* **Stored data**:
-*-*-
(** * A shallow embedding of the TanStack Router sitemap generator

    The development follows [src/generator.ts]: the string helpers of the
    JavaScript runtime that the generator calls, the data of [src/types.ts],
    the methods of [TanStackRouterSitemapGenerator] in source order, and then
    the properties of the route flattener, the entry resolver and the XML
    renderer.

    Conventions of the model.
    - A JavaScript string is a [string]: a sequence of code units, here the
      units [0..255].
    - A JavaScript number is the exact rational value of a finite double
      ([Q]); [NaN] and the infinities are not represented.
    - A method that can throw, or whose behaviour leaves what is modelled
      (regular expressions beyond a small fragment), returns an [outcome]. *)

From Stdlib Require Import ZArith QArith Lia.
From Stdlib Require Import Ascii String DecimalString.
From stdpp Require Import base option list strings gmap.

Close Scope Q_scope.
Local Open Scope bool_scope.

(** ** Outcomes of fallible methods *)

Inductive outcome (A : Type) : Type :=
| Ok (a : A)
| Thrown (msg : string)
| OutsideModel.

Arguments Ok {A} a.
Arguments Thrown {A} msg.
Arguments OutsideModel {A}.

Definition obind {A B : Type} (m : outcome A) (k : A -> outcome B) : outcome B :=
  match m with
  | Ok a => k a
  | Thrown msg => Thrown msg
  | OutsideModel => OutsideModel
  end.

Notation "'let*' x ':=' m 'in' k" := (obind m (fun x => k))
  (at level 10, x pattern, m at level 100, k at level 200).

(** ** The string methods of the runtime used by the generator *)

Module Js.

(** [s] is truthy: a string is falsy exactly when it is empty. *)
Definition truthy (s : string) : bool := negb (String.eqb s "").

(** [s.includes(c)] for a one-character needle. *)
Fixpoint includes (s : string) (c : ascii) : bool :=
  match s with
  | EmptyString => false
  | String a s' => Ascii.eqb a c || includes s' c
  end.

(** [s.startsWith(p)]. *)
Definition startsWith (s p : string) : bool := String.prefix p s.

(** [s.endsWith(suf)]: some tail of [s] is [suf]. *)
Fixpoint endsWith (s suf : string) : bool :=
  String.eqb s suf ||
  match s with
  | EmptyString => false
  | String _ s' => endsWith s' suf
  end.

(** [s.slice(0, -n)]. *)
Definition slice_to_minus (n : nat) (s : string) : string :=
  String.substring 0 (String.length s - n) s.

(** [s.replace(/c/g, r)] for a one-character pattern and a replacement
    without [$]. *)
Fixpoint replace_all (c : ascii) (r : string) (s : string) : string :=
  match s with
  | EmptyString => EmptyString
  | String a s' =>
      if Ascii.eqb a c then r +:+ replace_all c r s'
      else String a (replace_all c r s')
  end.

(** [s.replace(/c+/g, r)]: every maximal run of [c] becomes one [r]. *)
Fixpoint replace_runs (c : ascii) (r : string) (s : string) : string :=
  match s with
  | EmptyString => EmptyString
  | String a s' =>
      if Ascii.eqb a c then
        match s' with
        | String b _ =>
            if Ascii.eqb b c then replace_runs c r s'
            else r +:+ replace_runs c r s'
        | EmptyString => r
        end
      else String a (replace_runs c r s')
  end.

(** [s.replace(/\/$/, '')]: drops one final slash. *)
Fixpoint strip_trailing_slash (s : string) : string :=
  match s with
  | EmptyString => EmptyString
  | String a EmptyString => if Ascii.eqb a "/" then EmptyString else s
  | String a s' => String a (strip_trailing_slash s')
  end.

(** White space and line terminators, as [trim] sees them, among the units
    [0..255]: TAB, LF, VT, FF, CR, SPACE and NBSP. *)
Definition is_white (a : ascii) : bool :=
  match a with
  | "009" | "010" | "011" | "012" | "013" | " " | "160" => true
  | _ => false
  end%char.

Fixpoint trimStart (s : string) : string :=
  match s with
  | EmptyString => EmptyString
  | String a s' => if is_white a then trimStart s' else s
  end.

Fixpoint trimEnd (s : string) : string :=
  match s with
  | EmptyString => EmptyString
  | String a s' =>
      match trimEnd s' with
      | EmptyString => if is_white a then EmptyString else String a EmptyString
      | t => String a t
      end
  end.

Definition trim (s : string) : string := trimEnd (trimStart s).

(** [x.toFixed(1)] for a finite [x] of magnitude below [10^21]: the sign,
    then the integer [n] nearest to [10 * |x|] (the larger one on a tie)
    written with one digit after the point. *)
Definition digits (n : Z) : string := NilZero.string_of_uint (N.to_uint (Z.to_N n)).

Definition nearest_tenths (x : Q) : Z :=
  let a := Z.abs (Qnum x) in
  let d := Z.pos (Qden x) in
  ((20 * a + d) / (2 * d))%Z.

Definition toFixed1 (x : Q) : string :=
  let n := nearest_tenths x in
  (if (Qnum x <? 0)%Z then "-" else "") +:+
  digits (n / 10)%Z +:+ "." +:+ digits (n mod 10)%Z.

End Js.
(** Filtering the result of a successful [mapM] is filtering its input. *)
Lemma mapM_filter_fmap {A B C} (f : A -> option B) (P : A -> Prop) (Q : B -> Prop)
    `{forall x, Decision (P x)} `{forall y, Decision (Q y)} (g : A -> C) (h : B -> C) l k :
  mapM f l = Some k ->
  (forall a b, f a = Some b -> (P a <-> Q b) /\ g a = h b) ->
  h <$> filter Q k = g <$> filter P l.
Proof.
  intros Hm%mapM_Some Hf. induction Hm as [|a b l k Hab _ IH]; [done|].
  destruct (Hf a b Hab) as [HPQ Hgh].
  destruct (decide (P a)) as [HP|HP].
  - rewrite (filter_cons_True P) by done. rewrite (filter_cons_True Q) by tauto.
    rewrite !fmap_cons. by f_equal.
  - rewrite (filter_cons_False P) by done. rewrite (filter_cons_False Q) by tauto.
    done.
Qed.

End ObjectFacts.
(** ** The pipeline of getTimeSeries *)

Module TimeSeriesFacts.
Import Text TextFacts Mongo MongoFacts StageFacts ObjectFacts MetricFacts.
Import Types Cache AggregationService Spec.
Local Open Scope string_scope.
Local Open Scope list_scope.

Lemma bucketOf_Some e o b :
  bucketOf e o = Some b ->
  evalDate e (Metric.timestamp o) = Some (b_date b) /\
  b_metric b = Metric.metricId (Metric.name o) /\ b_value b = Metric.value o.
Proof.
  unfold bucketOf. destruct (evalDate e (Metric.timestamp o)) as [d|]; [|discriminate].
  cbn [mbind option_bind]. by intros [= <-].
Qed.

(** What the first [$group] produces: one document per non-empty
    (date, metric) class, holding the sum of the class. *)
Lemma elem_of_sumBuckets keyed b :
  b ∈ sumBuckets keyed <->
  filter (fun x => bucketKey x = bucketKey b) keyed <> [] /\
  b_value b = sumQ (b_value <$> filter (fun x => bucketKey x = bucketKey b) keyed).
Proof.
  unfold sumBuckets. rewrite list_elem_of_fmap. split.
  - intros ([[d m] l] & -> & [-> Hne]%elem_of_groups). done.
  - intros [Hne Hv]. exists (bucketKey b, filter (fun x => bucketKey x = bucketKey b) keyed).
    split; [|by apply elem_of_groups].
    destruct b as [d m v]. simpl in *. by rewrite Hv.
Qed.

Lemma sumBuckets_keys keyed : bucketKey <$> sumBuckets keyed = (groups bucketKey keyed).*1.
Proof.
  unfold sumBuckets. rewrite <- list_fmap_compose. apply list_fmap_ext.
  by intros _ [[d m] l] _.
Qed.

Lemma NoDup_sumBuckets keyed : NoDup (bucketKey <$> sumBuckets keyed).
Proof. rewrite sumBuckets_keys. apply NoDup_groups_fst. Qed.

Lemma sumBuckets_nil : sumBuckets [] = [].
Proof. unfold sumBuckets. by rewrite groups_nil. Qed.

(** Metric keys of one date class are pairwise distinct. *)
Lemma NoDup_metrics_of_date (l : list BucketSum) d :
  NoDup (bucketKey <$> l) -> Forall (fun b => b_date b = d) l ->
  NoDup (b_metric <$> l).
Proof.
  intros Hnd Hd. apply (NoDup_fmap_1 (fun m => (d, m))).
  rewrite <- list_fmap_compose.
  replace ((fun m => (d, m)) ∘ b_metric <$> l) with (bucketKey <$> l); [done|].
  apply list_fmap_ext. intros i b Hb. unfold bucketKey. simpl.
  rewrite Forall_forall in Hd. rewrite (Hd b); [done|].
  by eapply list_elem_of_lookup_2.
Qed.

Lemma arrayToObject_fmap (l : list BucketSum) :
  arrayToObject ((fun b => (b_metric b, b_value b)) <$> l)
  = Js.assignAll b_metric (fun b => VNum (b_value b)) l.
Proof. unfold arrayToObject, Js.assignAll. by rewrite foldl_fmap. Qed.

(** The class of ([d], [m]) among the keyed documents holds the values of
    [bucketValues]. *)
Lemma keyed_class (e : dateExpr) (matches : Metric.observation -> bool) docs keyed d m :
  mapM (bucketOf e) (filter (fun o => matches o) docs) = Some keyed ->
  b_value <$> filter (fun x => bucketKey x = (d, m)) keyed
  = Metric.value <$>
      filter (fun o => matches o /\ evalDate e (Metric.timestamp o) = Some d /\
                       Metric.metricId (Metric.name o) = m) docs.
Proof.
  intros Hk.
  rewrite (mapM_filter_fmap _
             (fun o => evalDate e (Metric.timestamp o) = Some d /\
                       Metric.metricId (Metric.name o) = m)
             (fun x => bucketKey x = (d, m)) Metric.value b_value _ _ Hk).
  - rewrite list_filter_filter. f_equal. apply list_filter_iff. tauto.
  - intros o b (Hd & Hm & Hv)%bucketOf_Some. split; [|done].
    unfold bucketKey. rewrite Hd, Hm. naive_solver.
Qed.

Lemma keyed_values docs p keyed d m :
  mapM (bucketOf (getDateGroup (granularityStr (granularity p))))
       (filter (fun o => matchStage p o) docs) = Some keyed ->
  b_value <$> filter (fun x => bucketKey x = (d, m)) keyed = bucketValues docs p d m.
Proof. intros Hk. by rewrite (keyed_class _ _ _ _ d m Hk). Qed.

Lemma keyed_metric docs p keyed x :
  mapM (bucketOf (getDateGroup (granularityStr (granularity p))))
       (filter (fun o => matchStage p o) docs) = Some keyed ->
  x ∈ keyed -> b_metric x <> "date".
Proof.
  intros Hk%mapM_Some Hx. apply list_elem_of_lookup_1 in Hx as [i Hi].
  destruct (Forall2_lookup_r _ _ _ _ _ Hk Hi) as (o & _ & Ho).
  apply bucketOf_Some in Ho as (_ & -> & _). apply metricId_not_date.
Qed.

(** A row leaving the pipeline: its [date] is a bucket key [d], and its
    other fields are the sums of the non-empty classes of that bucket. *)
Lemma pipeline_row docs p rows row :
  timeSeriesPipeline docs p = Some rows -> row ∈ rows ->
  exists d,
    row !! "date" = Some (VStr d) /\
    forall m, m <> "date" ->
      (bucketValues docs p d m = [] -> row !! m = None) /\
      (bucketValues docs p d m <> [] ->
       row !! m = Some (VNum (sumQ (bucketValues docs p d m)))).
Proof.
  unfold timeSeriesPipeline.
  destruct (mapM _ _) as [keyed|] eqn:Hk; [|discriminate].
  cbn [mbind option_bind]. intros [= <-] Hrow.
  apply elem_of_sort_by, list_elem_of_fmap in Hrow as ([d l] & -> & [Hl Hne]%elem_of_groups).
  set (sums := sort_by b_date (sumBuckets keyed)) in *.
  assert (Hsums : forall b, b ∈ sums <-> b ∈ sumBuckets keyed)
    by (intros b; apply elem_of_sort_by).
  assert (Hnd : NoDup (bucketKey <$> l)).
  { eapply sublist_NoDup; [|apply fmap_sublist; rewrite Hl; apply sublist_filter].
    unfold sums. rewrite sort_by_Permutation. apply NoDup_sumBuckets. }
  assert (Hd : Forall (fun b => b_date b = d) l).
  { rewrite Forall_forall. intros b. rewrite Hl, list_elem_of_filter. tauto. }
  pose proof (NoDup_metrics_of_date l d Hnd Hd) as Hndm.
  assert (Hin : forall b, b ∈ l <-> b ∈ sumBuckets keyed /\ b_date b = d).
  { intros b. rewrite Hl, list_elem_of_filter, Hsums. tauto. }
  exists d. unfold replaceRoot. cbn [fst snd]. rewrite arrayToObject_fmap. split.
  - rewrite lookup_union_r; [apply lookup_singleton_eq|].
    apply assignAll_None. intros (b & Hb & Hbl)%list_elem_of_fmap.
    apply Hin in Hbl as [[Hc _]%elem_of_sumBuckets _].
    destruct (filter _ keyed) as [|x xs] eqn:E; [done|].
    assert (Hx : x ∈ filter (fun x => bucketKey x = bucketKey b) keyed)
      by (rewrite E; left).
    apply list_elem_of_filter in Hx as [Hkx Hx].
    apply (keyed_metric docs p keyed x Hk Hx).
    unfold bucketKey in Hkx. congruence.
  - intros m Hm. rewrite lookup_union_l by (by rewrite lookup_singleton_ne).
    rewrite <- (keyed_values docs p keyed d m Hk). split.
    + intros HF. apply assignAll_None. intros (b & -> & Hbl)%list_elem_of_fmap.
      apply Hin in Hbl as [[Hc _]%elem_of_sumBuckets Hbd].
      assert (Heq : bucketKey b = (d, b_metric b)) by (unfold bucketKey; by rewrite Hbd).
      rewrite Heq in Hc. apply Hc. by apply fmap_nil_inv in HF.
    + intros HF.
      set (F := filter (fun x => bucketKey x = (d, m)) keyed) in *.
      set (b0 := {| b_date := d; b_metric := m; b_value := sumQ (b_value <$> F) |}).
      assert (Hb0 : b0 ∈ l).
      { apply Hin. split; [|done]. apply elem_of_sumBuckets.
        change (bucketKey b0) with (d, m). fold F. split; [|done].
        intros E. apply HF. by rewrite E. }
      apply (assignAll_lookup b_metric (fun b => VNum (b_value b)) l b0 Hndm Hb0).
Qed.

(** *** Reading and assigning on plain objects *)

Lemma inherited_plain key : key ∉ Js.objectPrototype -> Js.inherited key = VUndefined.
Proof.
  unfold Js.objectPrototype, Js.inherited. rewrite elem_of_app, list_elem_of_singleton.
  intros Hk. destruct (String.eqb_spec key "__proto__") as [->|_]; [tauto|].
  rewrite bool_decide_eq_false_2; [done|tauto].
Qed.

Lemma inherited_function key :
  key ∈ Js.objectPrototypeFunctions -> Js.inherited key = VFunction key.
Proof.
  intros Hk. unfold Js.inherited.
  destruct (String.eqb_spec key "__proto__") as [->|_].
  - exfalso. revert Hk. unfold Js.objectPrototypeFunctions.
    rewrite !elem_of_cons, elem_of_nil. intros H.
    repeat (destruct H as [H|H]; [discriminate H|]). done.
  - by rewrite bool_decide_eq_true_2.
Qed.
-*-*-
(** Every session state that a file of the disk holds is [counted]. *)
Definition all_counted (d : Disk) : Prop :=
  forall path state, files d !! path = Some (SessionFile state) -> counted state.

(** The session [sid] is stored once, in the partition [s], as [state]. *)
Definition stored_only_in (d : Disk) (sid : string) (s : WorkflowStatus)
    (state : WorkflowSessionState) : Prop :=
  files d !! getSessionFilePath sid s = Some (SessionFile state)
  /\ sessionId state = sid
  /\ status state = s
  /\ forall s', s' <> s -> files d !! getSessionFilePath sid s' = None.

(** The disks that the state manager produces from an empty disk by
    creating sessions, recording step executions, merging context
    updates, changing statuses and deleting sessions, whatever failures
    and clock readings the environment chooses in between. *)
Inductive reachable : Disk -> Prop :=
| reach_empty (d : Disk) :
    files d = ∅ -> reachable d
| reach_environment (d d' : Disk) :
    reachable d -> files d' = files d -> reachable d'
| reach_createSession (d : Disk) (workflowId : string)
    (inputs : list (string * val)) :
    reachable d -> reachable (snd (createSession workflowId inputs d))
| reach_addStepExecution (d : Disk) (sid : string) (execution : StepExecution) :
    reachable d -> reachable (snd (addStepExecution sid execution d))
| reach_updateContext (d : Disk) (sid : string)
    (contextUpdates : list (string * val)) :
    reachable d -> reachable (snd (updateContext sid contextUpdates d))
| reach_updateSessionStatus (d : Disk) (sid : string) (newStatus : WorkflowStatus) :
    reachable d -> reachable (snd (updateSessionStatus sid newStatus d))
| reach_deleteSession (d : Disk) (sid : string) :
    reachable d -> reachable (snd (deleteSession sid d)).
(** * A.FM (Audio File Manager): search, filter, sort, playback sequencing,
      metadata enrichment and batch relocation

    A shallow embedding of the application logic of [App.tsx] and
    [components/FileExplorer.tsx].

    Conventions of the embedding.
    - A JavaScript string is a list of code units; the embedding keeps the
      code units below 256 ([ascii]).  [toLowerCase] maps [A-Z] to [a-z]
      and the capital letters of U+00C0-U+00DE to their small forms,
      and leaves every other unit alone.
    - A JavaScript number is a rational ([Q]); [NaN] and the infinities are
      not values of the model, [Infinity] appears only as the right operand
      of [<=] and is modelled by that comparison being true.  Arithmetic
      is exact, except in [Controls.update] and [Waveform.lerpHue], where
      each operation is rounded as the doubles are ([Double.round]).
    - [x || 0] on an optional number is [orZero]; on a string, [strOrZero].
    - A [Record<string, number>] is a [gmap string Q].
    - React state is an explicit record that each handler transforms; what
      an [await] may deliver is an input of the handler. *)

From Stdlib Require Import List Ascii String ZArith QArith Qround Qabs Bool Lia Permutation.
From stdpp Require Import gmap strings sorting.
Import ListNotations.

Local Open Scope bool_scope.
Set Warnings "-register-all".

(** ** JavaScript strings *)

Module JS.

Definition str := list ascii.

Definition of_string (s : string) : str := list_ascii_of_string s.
-*-*-
* **PROBLEM REQUIREMENTS**: Starting with the line that holds "(** * A shallow" and ending with the line that holds "(** ** Outcomes of fallible methods *)", retype every line in the data above exactly, and nothing else.

* **TASK RESULT**:
(** * A shallow embedding of the TanStack Router sitemap generator

    The development follows [src/generator.ts]: the string helpers of the
    JavaScript runtime that the generator calls, the data of [src/types.ts],
    the methods of [TanStackRouterSitemapGenerator] in source order, and then
    the properties of the route flattener, the entry resolver and the XML
    renderer.

    Conventions of the model.
    - A JavaScript string is a [string]: a sequence of code units, here the
      units [0..255].
    - A JavaScript number is the exact rational value of a finite double
      ([Q]); [NaN] and the infinities are not represented.
    - A method that can throw, or whose behaviour leaves what is modelled
      (regular expressions beyond a small fragment), returns an [outcome]. *)

From Stdlib Require Import ZArith QArith Lia.
From Stdlib Require Import Ascii String DecimalString.
From stdpp Require Import base option list strings gmap.

Close Scope Q_scope.
Local Open Scope bool_scope.

(** ** Outcomes of fallible methods *)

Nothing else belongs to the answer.